Start of THE DATA

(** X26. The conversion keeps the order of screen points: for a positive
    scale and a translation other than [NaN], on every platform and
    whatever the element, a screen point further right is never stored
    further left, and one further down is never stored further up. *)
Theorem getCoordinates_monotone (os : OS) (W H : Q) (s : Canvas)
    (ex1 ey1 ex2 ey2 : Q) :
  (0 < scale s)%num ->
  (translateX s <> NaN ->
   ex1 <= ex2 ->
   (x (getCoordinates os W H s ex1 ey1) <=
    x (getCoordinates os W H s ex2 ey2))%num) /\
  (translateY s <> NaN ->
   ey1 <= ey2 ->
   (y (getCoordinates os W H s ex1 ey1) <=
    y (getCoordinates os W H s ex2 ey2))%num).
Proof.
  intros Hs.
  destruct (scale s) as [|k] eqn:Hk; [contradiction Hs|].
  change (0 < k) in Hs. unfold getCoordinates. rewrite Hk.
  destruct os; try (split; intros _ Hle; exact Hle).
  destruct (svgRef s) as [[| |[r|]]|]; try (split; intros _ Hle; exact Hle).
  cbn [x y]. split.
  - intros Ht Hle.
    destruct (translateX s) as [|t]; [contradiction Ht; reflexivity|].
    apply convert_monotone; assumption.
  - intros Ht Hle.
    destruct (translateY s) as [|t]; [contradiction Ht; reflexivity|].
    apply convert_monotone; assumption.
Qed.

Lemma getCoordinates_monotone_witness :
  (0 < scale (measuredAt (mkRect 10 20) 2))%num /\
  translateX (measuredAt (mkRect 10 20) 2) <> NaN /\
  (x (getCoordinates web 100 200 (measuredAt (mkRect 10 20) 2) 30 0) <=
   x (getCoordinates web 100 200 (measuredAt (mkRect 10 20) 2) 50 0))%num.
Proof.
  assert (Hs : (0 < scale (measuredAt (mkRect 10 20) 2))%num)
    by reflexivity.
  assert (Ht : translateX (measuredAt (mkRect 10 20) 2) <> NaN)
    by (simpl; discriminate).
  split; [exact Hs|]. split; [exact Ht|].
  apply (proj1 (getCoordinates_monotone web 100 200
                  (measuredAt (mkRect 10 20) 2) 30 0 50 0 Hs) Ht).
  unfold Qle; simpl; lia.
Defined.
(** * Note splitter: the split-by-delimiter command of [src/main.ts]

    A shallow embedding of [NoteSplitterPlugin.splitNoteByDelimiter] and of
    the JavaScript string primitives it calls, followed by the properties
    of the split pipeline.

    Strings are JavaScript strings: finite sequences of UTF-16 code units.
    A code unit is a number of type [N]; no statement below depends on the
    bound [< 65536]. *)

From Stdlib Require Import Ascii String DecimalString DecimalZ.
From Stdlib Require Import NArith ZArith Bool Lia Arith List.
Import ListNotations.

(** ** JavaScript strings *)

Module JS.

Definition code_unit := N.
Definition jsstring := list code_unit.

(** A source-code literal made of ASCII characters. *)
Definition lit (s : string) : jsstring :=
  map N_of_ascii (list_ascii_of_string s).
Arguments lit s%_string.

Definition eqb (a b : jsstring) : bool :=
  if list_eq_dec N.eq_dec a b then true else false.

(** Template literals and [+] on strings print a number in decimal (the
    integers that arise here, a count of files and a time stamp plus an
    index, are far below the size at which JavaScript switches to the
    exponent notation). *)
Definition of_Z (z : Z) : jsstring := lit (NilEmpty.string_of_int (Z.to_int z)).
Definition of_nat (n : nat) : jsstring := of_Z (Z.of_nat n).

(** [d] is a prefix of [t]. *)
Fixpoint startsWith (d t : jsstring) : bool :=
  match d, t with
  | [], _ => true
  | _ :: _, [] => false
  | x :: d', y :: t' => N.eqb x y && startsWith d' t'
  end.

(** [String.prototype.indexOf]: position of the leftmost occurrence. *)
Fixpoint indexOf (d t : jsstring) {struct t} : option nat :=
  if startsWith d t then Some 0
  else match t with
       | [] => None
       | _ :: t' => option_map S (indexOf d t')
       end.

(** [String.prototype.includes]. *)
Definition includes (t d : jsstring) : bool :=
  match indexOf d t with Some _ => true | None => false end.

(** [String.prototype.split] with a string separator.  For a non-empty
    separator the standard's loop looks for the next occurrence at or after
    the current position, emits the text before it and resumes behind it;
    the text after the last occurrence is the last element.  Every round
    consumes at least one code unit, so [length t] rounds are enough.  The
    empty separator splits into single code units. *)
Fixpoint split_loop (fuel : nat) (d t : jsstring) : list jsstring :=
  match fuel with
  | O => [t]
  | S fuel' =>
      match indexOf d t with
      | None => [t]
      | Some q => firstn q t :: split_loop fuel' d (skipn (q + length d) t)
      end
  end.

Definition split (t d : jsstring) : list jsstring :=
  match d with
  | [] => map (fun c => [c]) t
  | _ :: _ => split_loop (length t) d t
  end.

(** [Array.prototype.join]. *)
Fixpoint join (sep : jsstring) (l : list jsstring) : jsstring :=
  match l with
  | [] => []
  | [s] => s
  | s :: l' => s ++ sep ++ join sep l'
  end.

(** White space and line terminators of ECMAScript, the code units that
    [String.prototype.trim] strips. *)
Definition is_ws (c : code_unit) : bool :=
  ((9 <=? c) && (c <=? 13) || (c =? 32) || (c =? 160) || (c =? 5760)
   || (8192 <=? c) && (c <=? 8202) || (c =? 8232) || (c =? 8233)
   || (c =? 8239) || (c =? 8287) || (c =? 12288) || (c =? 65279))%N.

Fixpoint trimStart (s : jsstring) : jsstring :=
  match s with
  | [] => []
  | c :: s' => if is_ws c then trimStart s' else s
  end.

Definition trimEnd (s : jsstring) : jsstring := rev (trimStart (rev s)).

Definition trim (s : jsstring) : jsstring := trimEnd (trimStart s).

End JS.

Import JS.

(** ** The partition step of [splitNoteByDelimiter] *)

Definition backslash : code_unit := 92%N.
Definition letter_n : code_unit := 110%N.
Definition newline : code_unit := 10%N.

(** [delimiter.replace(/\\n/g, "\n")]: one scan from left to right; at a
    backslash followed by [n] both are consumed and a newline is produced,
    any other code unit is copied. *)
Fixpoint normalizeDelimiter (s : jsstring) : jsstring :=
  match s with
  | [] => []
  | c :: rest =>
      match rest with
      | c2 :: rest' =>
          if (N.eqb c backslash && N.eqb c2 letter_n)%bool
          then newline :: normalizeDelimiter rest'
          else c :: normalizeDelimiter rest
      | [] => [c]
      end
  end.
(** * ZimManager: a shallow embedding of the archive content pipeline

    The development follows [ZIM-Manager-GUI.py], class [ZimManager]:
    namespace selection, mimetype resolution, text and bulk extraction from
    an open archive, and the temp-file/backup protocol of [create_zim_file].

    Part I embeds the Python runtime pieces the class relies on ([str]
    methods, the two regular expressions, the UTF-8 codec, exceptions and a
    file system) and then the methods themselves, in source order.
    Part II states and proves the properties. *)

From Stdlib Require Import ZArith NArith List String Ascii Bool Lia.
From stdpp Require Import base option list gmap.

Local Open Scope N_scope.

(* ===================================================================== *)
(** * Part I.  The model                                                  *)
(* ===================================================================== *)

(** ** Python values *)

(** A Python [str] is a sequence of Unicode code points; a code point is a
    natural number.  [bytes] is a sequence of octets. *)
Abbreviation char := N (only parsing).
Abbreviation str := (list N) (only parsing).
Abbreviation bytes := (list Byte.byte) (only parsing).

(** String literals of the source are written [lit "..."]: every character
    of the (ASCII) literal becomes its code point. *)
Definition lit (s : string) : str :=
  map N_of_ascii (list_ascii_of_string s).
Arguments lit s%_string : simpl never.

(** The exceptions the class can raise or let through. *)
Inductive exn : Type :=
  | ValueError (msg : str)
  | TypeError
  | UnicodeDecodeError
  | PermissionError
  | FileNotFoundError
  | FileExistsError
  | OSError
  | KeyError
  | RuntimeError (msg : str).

End of THE DATA

WORK ORDER:
Give again, word for word, every line of the listing above from the one with "assert (Ht : translateX" to the one with "(** A source-code", both inclusive, and nothing beyond them.

WORKED SOLUTION:
  assert (Ht : translateX (measuredAt (mkRect 10 20) 2) <> NaN)
    by (simpl; discriminate).
  split; [exact Hs|]. split; [exact Ht|].
  apply (proj1 (getCoordinates_monotone web 100 200
                  (measuredAt (mkRect 10 20) 2) 30 0 50 0 Hs) Ht).
  unfold Qle; simpl; lia.
Defined.
(** * Note splitter: the split-by-delimiter command of [src/main.ts]

    A shallow embedding of [NoteSplitterPlugin.splitNoteByDelimiter] and of
    the JavaScript string primitives it calls, followed by the properties
    of the split pipeline.

    Strings are JavaScript strings: finite sequences of UTF-16 code units.
    A code unit is a number of type [N]; no statement below depends on the
    bound [< 65536]. *)

From Stdlib Require Import Ascii String DecimalString DecimalZ.
From Stdlib Require Import NArith ZArith Bool Lia Arith List.
Import ListNotations.

(** ** JavaScript strings *)

Module JS.

Definition code_unit := N.
Definition jsstring := list code_unit.

(** A source-code literal made of ASCII characters. *)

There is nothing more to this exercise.